Implementation of Music Emotion Classification using Deep Learning
DOI:
https://doi.org/10.58915/ijaris.v1i1.2258Keywords:
Music Emotion Classification, Deep Learning, CNN, CNN-LSTM, CNN-GRU, MFCC Extraction, Spectral ContrastAbstract
Music plays a crucial role in shaping emotions and experiences, making its classification an important area of research with applications in therapy, recommendation systems, and affective computing. This study develops a deep learning-based system to classify music into three emotional categories: "Angry," "Happy," and "Sad." The dataset, consisting of 22 audio files collected from YouTube, was manually labelled, segmented into 30-second clips, and augmented using pitch shifting and time stretching to enhance diversity.
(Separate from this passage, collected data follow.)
(** * pico2signalk: the frame decoder, the CRC, the sensor registry and the
    telemetry interpreter of [pico.py], embedded in Rocq.

    The Python program is untyped and raises exceptions; the embedding
    keeps both: values are [pyval], every operation that can raise returns
    a [result].  Binary64 arithmetic is the Standard Library's [SpecFloat]
    at precision 53 and exponent bound 1024. *)

From Stdlib Require Import ZArith NArith List Lia Bool.
From Stdlib Require Import Strings.Byte Strings.Ascii Strings.String.
From Stdlib Require Import Floats.SpecFloat.
From Stdlib Require Floats Uint63.
From stdpp Require Import base option list gmap strings.

Import ListNotations.
Local Open Scope Z_scope.

(** ** Exceptions and results *)

Inductive exn : Type :=
  | IndexError
  | KeyError
  | TypeError
  | ZeroDivisionError
  | UnicodeDecodeError
  | OverflowError
  | ValueError.

Inductive result (A : Type) : Type :=
  | Ok (a : A)
  | Raise (e : exn).
Arguments Ok {A} a.
Arguments Raise {A} e.

#[global] Instance result_ret : MRet result := fun A a => Ok a.
#[global] Instance result_bind : MBind result := fun A B f m =>
  match m with
  | Ok a => f a
  | Raise e => Raise e
  end.

#[global] Instance result_fmap : FMap result := fun A B f m =>
  match m with
  | Ok a => Ok (f a)
  | Raise e => Raise e
  end.

#[global] Instance exn_eq_dec : EqDecision exn.
Proof. solve_decision. Defined.

(** ** Bytes, slices and the [bytes] methods the program calls *)

Abbreviation bytes := (list byte).

#[global] Instance byte_eq_dec : EqDecision byte := Byte.byte_eq_dec.

Definition byte_val (b : byte) : Z := Z.of_N (Byte.to_N b).
(** * AI Smart LED Controller: training pipeline and prediction service

    A shallow embedding of [python/train_model.py] (the offline
    load / clean / validate / outlier / split / fit / evaluate / save
    script), of [python/app.py] (the Flask prediction service) and of
    [python/export_thingsboard.py] (the telemetry exporter), with the
    properties their specification states about them and further ones
    read off the code.

    Numbers.  Every number the two programs compare is a Python [float]
    (numpy [float64]) or a Python [int].  A finite binary64 value is a
    rational, and comparisons, [int()], [min], [max] and [np.clip] are
    exact on them, so a float is modelled as [NaN], an infinity or a
    rational [Fin q].  The arithmetic of the outlier stage (the
    interpolation of the quartiles, the IQR and the two bounds) is the
    binary64 one: the exact operation followed by rounding to the nearest
    double, ties to even, overflow to infinity (module [F64]).  The tenth
    of the row count of line 108 is compared exactly; module [Binary64]
    checks that comparison against the rounded one.

    Library calls.  pandas' CSV reader, scikit-learn's split, fit, predict
    and metrics, and joblib are outside the repository; they are the
    fields of the classes [Externals] and [ExporterLibs] below.  In the
    training script they are taken to return; where the code wraps a call
    in [try], the call may raise. *)

From Stdlib Require Import ZArith QArith Qround Qpower Qabs.
From Stdlib Require Import String List Bool Lia Lqa.
From Stdlib Require Import Sorted Permutation.
From Stdlib Require PrimFloat Uint63 FloatOps SpecFloat.
Import ListNotations.

Local Open Scope Z_scope.

(* ===================================================================== *)
(** ** Python floats *)
(* ===================================================================== *)

Module PyFloat.

Inductive pyfloat : Type :=
| NaN
| NegInf
| Fin (q : Q)
| PosInf.

Definition Qlt_bool (x y : Q) : bool := negb (Qle_bool y x).

(** [x <= y], [x < y], [x == y] of IEEE 754: false as soon as one side
    is [NaN]. *)
Definition fle (x y : pyfloat) : bool :=
  match x, y with
  | NaN, _ | _, NaN => false
  | NegInf, _ => true
  | _, PosInf => true
  | Fin a, Fin b => Qle_bool a b
  | _, _ => false
  end.

Definition flt (x y : pyfloat) : bool :=
  match x, y with
  | NaN, _ | _, NaN => false
  | NegInf, NegInf => false
  | PosInf, PosInf => false
  | NegInf, _ => true
  | _, PosInf => true
  | Fin a, Fin b => Qlt_bool a b
  | _, _ => false
  end.

Definition feqb (x y : pyfloat) : bool :=
  match x, y with
  | NegInf, NegInf => true
  | PosInf, PosInf => true
  | Fin a, Fin b => Qeq_bool a b
  | _, _ => false
  end.
Lemma hoare_Visit_GlobalFunctionNode z name_ args_ :
  hoare z (Visit_GlobalFunctionNode libc Calculate fuel name_ args_) z.
Proof.
  destruct name_; simpl;
    unfold ExecuteLower, ExecuteUpper, ExecuteAbs, ExecuteSqrt, ExecuteCeil,
      ExecuteFloor, ExecuteRound, ExecuteRnd;
    auto using hoare_ExecutePrint, hoare_ExecutePrintln, hoare_ExecuteLen,
      hoare_ExecuteRead, hoare_ExecuteStackTrace, hoare_transform_string,
      hoare_ExecuteJoin, hoare_ExecuteSplit, hoare_ExecuteRange,
      hoare_ExecutePush, hoare_ExecutePop, hoare_ExecuteInsert,
      hoare_ExecuteRemove, hoare_ExecuteSort, hoare_ExecuteSlice,
      hoare_ExecuteReplace, hoare_ExecuteCapitalize, hoare_ExecuteParseNumber,
      hoare_ExecuteToString;
    apply hoare_ExecuteOperationForNumber; intros d; hoare_go.
Qed.

Lemma hoare_Visit z node : hoare z (Visit libc Calculate fuel node) z.
Proof.
  destruct node; simpl;
    auto using hoare_Visit_ListLiteralNode, hoare_Visit_VariableNode,
      hoare_Visit_BinaryOperationNode, hoare_Visit_UnaryOperationNode,
      hoare_Visit_FunctionCallNode, hoare_Visit_UnnamedFunctionCallNode,
      hoare_Visit_IfNode, hoare_while_loop, hoare_Visit_ForNode,
      hoare_statement_loop, hoare_Visit_GlobalFunctionNode;
    unfold Visit_NumberLiteralNode, Visit_StringLiteralNode,
      Visit_NilLiteralNode, Visit_FunctionImplementationNode,
      Visit_BreakNode, Visit_ContinueNode, Visit_ReturnNode; hoare_go.
Qed.

End HoareVisit.

(** Every run of the evaluator keeps the invariant. *)
Lemma hoare_Calculate_all fuel : ∀ node z, hoare z (Calculate libc fuel node) z.
Proof.
  induction fuel as [|fuel IH]; intros node z; simpl.
  - apply hoare_out_of_fuel.
  - now apply hoare_Visit.
Qed.

End Hoare.

(** ** Scope balance (C3) *)



(** ** The output only grows (C9) *)

Lemma extends_output_hoare libc fuel node :
  hoare (λ _, extends_output) extends_output 0 (Calculate libc fuel node) 0.
Proof.
  apply hoare_Calculate_all; unfold extends_output; try easy.
  intros _ v0 v v' [s Hs] (_ & _ & [s' Hs']).
  exists (s +:+ s'). now rewrite Hs', Hs, append_assoc.
Qed.

Lemma output_grows libc fuel node v :
  match Calculate libc fuel node v with
  | Normal _ v' | Thrown _ v' => extends_output v v'
  | Undefined | OutOfFuel => True
  end.
Proof.
  apply (extends_output_hoare libc fuel node v v).
  exists "". now rewrite append_empty_r.
Qed.

(** ** The claims *)

Import ast.

(** *** C1: the operators [and] and [or] *)

(** [Visit(BinaryOperationNode&)] has no case for [kLogicalAnd] and
    [kLogicalOr]: both operands are evaluated and nothing else is done. *)
Lemma logical_operator_is_sequencing libc Calculate lhs_ rhs_ :
  Visit_BinaryOperationNode libc Calculate kLogicalAnd lhs_ rhs_
  = (Calculate lhs_;; lhs ← gets result_;
     Calculate rhs_;; rhs ← gets result_; mret tt)
  ∧ Visit_BinaryOperationNode libc Calculate kLogicalOr lhs_ rhs_
    = (Calculate lhs_;; lhs ← gets result_;
       Calculate rhs_;; rhs ← gets result_; mret tt).
Proof. split; reflexivity. Qed.

(** So the visitor is left as the right operand left it, with the raw value
    of the right operand in [result_]. *)
Lemma logical_operator_result libc fuel operation_ lhs_ rhs_ v v1 v2 :
  operation_ = kLogicalAnd ∨ operation_ = kLogicalOr →
  Calculate libc fuel lhs_ v = Normal tt v1 →
  Calculate libc fuel rhs_ v1 = Normal tt v2 →
  Calculate libc (S fuel) (BinaryOperationNode operation_ lhs_ rhs_) v
  = Normal tt v2.
Proof.
  intros [-> | ->] H1 H2; simpl;
    unfold and_then, M_then, gets, mret, M_ret; now rewrite H1, H2.
Qed.

(** C1 (the code departs from the claim): [2 and 3] leaves the Number 3 in
    the result register and [0 or 7] the Number 7, the raw value of the right
    operand in both cases, where the boolean coercion of the operation is
    true and the claim promises the Number 1; [print(2 and 3)] writes 3. *)
Theorem logical_operators_leave_right_operand (libc : Platform) :
  result_ <$> final (run libc 3 [binary kLogicalAnd (number 2) (number 3)])
  = Some (Double 3)
  ∧ result_ <$> final (run libc 3 [binary kLogicalOr (number 0) (number 7)])
    = Some (Double 7)
  ∧ printed (run libc 4 [print (binary kLogicalAnd (number 2) (number 3))])
    = Some "3".
Proof. repeat split; vm_compute; reflexivity. Qed.
(** * sensors-monitor: the sensor-classification pipeline

    A shallow embedding of the two editions of the program kept in the
    repository,

      - [Package]: pylmsensonrs/sm.py
      - [Script]:  src/sensors-monitor.py

    covering the configuration resolver, the chip ordering policy, the
    classifier with its final sort, the presentation rules for
    temperatures and voltages, and the tables and the layout of the
    dashboard.  The two editions share most of their text;
    every definition that differs between them takes the edition as an
    argument and branches on it exactly where the sources differ. *)

From Stdlib Require Import ZArith String Ascii List Floats Lia.
From Stdlib Require Import Sorting.Sorted Permutation.
From stdpp Require Import base option list gmap strings.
Features were extracted using Mel-Frequency Cepstral Coefficients (MFCC) and spectral contrast to analyse the harmonic and timbral characteristics of the audio. Three deep learning models, CNN, CNN-LSTM, and CNN-GRU, were evaluated. CNN-GRU achieved the highest weighted accuracy of 99.10%, demonstrating superior performance. Future work includes adding more emotion categories, diversifying the dataset, exploring advanced architectures like transformers, optimising hyperparameters, implementing real-time applications, and conducting user studies to assess effectiveness. This research successfully developed and evaluated a music emotion classification system, contributing to advancements in the field.